Matthew Ostapchuk
Matthew Ostapchuk’s work has appeared in Jet Fuel Review, Diverse Voices Quarterly, Interrobang!? Magazine, Specter Literary Magazine, and Best New Poets 2010, among others.
My Father’s Library
The rainstorm that drowned the chickens
drove me into the shuttered library, a world
cast in gray & dust; at the edge of my vision,
a line of dead mice. The storm was before
my birthday, when my father & I would go
to the bosom of our land, that space between
the pastured hills where, at night, a drunk
Cassiopeia hung directly above.

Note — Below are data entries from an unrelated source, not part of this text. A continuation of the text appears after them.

(* ===== verification/RenameCorrect.v ===== *)
(** What register renaming promises to the rest of the out-of-order CPU, from the
    state its constructor builds: conservation of the physical registers,
    agreement with the program, and exact recovery from a squash; and what does
    not work when vector registers are renamed by element or by several threads. *)
From S2P Require Import Prelude PhysReg RenameMap Rename RenameInv RenameTheorems RenameInit.

Section RenameCorrect.
Context `{RegISALaws} {V : Type} (circular : bool).
#[local] Hint Extern 0 (um_shape _) => (apply uo_shape; assumption) : core.

(** ** What the invariant says of the program *)

(** The values a thread shows to the program: at rename, at commit, and to the
    sources of the instructions in flight. *)
Definition thread_shows (m : Machine (V := V)) (tid : nat) (t : Thread) : Prop :=
  let A ws := value_after (initial t) ws in
  (exists um, renameMap (ms m) !! tid = Some um /\ shows (contents m) um (A (pending (rob t) ++ retired t))) /\
  (exists cm, commitRenameMap (ms m) !! tid = Some cm /\ shows (contents m) cm (A (retired t))) /\
  (forall newer i older, rob t = newer ++ i :: older ->
     Forall (fun '(r, p) => live r -> exists q, p = Some q /\ contents m q = A (pending older ++ retired t) r) (if_srcs i)).

Lemma rob_shows ct init cm cs ret l : forall um hb,
  rob_ok cm cs um hb l -> vals_ok ct init um hb (pending (V := V) l ++ ret) ->
  shows ct cm (value_after init ret) /\
  (forall newer i older, l = newer ++ i :: older ->
     Forall (fun '(r, p) => live r -> exists q, p = Some q /\ ct q = value_after init (pending older ++ ret) r) (if_srcs i)).
Proof.
  induction l as [|i l IH]; intros um hb Hr Hv.
  - destruct Hr as [Hs _]. split; [|by intros [] ? ?]. intros r Hl.
    destruct (vals_ok_shows _ _ _ _ _ Hv r Hl) as (p & Hp & Hc). exists p. split; [|done]. by rewrite Hs by apply Hl.
  - destruct Hr as (es & hb' & -> & Hi & Hsrc & _ & _ & Hr).
    assert (vals_ok ct init (undo es um) hb' (pending l ++ ret)) as Hv'.
    { unfold pending in Hv. rewrite fmap_cons in Hv. cbn [concat] in Hv. rewrite <- app_assoc in Hv.
      apply (vals_undo _ _ es um hb' (rev (if_writes i))); [|done]. rewrite length_rev. by apply inst_ok_length. }
    destruct (IH _ _ Hr Hv') as [H1 H2]. split; [done|]. intros [|j newer] k older E; cbn in E; injection E as <- E.
    + subst older. eapply Forall_impl; [done|]. intros [r p] Hp Hl. specialize (Hp Hl).
      destruct (vals_ok_shows _ _ _ _ _ Hv' r Hl) as (q & Hq & Hc). exists q. split; [congruence|done].
    + by eapply H2.
Qed.

Lemma inv_shows m tid t : inv m -> threads m !! tid = Some t -> thread_shows m tid t.
Proof.
  intros I Ht. destruct (inv_thread _ _ _ I Ht) as (um & cm & hb & Hu & Hc & Hh & Hs & Hu1 & Hu2 & Hc1 & Hhist & Hvals & Hrob).
  destruct (rob_shows _ _ _ _ _ _ _ _ Hrob Hvals) as [H1 H2]. split_and!; [|by exists cm|done].
  exists um. split; [done|]. by apply (vals_ok_shows _ _ _ _ _ Hvals).
Qed.

(** C9 (no physical register is lost or used twice).  The constructor of the CPU
    returns in the mode of whole vector registers, and from the state it builds,
    with an empty pipeline, every sequence of renamed, squashed, committed and
    released instructions of any threads runs without a failed assertion, an empty
    free list, an access outside a table or undefined behaviour, if the pipeline
    does each when it may: sequence numbers grow in each thread; the registers of
    an instruction exist, no source is a vector element, the zero register is a
    destination in thread 0 only, and it is renamed when [canRename] allows it;
    what has committed is not squashed; what has not is not released; and unless
    the library's lists are circular a release leaves an entry in the history
    buffer.  Afterwards each physical register of each class is in exactly one
    place: the free list, one entry of one thread's rename map, or one entry of a
    history buffer that will free it. *)
Theorem rename_conserves n nInt nFloat nVec nCC (ct : PhysRegId -> V) :
  counts_ok n nInt nFloat nVec nCC ->
  exists s, FullO3CPU_new nInt nFloat nVec nCC Full n n = Ok s /\
    forall evs, all_enabled circular (boot s ct) evs ->
      exists m, run_events circular (boot s ct) evs = Ok m /\ regFile (ms m) = regFile s /\
        forall c, NoDup (pool c (regFile s)) /\ conserved (ms m) c.
Proof.
  intros C. destruct (boot_ok n nInt nFloat nVec nCC ct C) as (s & E & I). exists s. split; [done|].
  intros evs He. destruct (events_ok circular evs _ I He) as (m & Em & Im). exists m. split; [done|].
  assert (regFile (ms m) = regFile s) as Ef by (by rewrite (run_events_file circular evs _ _ Em)). split; [done|].
  intros c. split; [|by apply Im]. rewrite <- Ef. by apply Im.
Qed.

My father
was terrified of the library, of all libraries.
At night, he told me how little devils hid
within the pages of books, whispered small,
forbidden truths, tasted the air with forked
tongues. He watched the world over his shoulder,
paranoid. My father told me that one of the devils
fell in love with him when he was young—
it had taken all of his strength to resist
the beguiling creature. When my father died,
was tucked in his casket, I saw how his flesh
was drawn gaunt to his bones. Death revealed
the similar pout of our lips, our furrowed brow.
In the forbidden library caught sideways
by the storm, mausoleum of vellum, cruel
pages, I could hear no whispering, only the wind
cutting through at the cracks, the hushush rain.